**To do**. Restate the data below word for word, keeping each line intact.

#### Data extract

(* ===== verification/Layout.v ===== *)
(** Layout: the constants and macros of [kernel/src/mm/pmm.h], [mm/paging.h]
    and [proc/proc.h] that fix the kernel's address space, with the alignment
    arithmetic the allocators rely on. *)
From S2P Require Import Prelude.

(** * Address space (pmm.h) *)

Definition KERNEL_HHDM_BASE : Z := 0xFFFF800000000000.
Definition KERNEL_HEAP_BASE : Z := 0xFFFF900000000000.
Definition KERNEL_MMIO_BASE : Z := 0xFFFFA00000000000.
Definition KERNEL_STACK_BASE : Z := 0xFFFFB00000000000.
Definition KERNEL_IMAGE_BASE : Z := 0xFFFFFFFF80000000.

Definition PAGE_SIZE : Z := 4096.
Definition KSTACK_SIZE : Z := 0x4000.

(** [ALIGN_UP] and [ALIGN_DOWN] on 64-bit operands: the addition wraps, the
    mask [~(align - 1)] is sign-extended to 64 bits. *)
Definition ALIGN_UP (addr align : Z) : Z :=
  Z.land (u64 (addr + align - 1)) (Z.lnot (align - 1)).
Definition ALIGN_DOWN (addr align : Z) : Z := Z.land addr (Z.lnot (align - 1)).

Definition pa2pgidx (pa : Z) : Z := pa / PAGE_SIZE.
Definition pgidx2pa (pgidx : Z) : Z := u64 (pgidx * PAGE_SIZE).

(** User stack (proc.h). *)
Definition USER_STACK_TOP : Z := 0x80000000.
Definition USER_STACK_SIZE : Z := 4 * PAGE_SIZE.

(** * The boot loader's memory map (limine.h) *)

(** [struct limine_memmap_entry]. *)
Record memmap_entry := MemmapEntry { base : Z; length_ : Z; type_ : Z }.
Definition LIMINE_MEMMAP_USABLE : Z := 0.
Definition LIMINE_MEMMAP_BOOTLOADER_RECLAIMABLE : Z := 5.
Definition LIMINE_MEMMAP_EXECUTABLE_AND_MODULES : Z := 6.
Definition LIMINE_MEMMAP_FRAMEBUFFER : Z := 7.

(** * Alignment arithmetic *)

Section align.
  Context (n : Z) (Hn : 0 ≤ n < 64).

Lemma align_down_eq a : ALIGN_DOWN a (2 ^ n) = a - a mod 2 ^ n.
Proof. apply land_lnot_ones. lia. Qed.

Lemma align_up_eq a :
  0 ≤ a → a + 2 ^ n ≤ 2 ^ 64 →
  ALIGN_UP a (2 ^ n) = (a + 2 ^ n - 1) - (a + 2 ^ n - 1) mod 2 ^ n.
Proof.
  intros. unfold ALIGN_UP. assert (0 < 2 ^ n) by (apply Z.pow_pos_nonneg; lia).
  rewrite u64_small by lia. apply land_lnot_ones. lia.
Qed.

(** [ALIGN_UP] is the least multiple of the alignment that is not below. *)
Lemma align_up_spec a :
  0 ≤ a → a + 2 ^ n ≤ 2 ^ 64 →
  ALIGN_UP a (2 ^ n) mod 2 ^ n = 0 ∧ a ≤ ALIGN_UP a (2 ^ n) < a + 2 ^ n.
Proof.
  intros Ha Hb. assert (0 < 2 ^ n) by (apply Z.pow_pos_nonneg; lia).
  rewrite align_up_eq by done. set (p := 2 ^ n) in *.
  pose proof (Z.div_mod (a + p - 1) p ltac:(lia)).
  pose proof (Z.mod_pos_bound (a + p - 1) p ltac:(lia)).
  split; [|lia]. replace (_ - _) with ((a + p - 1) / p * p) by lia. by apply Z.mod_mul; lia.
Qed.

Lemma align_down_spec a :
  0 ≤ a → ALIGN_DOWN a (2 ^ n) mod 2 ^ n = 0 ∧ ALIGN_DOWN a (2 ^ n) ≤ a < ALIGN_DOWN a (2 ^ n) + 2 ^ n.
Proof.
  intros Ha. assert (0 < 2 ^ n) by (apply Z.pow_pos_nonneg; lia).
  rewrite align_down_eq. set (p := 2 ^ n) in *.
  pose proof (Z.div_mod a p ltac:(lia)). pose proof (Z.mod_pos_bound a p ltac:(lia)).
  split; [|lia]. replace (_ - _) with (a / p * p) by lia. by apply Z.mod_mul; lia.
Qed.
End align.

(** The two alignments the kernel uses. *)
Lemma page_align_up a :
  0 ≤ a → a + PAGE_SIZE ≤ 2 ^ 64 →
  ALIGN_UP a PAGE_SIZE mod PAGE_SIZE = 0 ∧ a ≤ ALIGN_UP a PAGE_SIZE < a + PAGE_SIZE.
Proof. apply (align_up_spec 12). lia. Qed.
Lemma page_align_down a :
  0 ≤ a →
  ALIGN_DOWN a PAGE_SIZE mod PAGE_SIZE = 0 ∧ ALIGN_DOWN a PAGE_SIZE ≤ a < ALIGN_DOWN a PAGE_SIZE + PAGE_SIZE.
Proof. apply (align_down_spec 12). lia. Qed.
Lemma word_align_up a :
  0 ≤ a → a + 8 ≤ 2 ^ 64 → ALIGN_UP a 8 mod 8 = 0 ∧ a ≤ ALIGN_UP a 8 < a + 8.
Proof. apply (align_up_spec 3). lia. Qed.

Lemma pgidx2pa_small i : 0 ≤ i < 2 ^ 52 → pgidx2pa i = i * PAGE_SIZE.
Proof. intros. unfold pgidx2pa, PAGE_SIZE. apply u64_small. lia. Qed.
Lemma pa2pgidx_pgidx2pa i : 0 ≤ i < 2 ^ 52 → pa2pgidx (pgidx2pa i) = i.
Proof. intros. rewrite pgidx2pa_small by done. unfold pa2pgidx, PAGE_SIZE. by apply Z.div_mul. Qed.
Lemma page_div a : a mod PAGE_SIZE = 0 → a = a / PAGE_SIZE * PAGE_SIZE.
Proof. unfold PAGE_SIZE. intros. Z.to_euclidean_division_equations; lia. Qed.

########

**Expected answer**.
(* ===== verification/Layout.v ===== *)
(** Layout: the constants and macros of [kernel/src/mm/pmm.h], [mm/paging.h]
    and [proc/proc.h] that fix the kernel's address space, with the alignment
    arithmetic the allocators rely on. *)
From S2P Require Import Prelude.

(** * Address space (pmm.h) *)

Definition KERNEL_HHDM_BASE : Z := 0xFFFF800000000000.
Definition KERNEL_HEAP_BASE : Z := 0xFFFF900000000000.
Definition KERNEL_MMIO_BASE : Z := 0xFFFFA00000000000.
Definition KERNEL_STACK_BASE : Z := 0xFFFFB00000000000.
Definition KERNEL_IMAGE_BASE : Z := 0xFFFFFFFF80000000.

Definition PAGE_SIZE : Z := 4096.
Definition KSTACK_SIZE : Z := 0x4000.

(** [ALIGN_UP] and [ALIGN_DOWN] on 64-bit operands: the addition wraps, the
    mask [~(align - 1)] is sign-extended to 64 bits. *)
Definition ALIGN_UP (addr align : Z) : Z :=
  Z.land (u64 (addr + align - 1)) (Z.lnot (align - 1)).
Definition ALIGN_DOWN (addr align : Z) : Z := Z.land addr (Z.lnot (align - 1)).

Definition pa2pgidx (pa : Z) : Z := pa / PAGE_SIZE.
Definition pgidx2pa (pgidx : Z) : Z := u64 (pgidx * PAGE_SIZE).

(** User stack (proc.h). *)
Definition USER_STACK_TOP : Z := 0x80000000.
Definition USER_STACK_SIZE : Z := 4 * PAGE_SIZE.

(** * The boot loader's memory map (limine.h) *)

(** [struct limine_memmap_entry]. *)
Record memmap_entry := MemmapEntry { base : Z; length_ : Z; type_ : Z }.
Definition LIMINE_MEMMAP_USABLE : Z := 0.
Definition LIMINE_MEMMAP_BOOTLOADER_RECLAIMABLE : Z := 5.
Definition LIMINE_MEMMAP_EXECUTABLE_AND_MODULES : Z := 6.
Definition LIMINE_MEMMAP_FRAMEBUFFER : Z := 7.

(** * Alignment arithmetic *)

Section align.
  Context (n : Z) (Hn : 0 ≤ n < 64).

Lemma align_down_eq a : ALIGN_DOWN a (2 ^ n) = a - a mod 2 ^ n.
Proof. apply land_lnot_ones. lia. Qed.

Lemma align_up_eq a :
  0 ≤ a → a + 2 ^ n ≤ 2 ^ 64 →
  ALIGN_UP a (2 ^ n) = (a + 2 ^ n - 1) - (a + 2 ^ n - 1) mod 2 ^ n.
Proof.
  intros. unfold ALIGN_UP. assert (0 < 2 ^ n) by (apply Z.pow_pos_nonneg; lia).
  rewrite u64_small by lia. apply land_lnot_ones. lia.
Qed.

(** [ALIGN_UP] is the least multiple of the alignment that is not below. *)
Lemma align_up_spec a :
  0 ≤ a → a + 2 ^ n ≤ 2 ^ 64 →
  ALIGN_UP a (2 ^ n) mod 2 ^ n = 0 ∧ a ≤ ALIGN_UP a (2 ^ n) < a + 2 ^ n.
Proof.
  intros Ha Hb. assert (0 < 2 ^ n) by (apply Z.pow_pos_nonneg; lia).
  rewrite align_up_eq by done. set (p := 2 ^ n) in *.
  pose proof (Z.div_mod (a + p - 1) p ltac:(lia)).
  pose proof (Z.mod_pos_bound (a + p - 1) p ltac:(lia)).
  split; [|lia]. replace (_ - _) with ((a + p - 1) / p * p) by lia. by apply Z.mod_mul; lia.
Qed.

Lemma align_down_spec a :
  0 ≤ a → ALIGN_DOWN a (2 ^ n) mod 2 ^ n = 0 ∧ ALIGN_DOWN a (2 ^ n) ≤ a < ALIGN_DOWN a (2 ^ n) + 2 ^ n.
Proof.
  intros Ha. assert (0 < 2 ^ n) by (apply Z.pow_pos_nonneg; lia).
  rewrite align_down_eq. set (p := 2 ^ n) in *.
  pose proof (Z.div_mod a p ltac:(lia)). pose proof (Z.mod_pos_bound a p ltac:(lia)).
  split; [|lia]. replace (_ - _) with (a / p * p) by lia. by apply Z.mod_mul; lia.
Qed.
End align.

(** The two alignments the kernel uses. *)
Lemma page_align_up a :
  0 ≤ a → a + PAGE_SIZE ≤ 2 ^ 64 →
  ALIGN_UP a PAGE_SIZE mod PAGE_SIZE = 0 ∧ a ≤ ALIGN_UP a PAGE_SIZE < a + PAGE_SIZE.
Proof. apply (align_up_spec 12). lia. Qed.
Lemma page_align_down a :
  0 ≤ a →
  ALIGN_DOWN a PAGE_SIZE mod PAGE_SIZE = 0 ∧ ALIGN_DOWN a PAGE_SIZE ≤ a < ALIGN_DOWN a PAGE_SIZE + PAGE_SIZE.
Proof. apply (align_down_spec 12). lia. Qed.
Lemma word_align_up a :
  0 ≤ a → a + 8 ≤ 2 ^ 64 → ALIGN_UP a 8 mod 8 = 0 ∧ a ≤ ALIGN_UP a 8 < a + 8.
Proof. apply (align_up_spec 3). lia. Qed.

Lemma pgidx2pa_small i : 0 ≤ i < 2 ^ 52 → pgidx2pa i = i * PAGE_SIZE.
Proof. intros. unfold pgidx2pa, PAGE_SIZE. apply u64_small. lia. Qed.
Lemma pa2pgidx_pgidx2pa i : 0 ≤ i < 2 ^ 52 → pa2pgidx (pgidx2pa i) = i.
Proof. intros. rewrite pgidx2pa_small by done. unfold pa2pgidx, PAGE_SIZE. by apply Z.div_mul. Qed.
Lemma page_div a : a mod PAGE_SIZE = 0 → a = a / PAGE_SIZE * PAGE_SIZE.
Proof. unfold PAGE_SIZE. intros. Z.to_euclidean_division_equations; lia. Qed.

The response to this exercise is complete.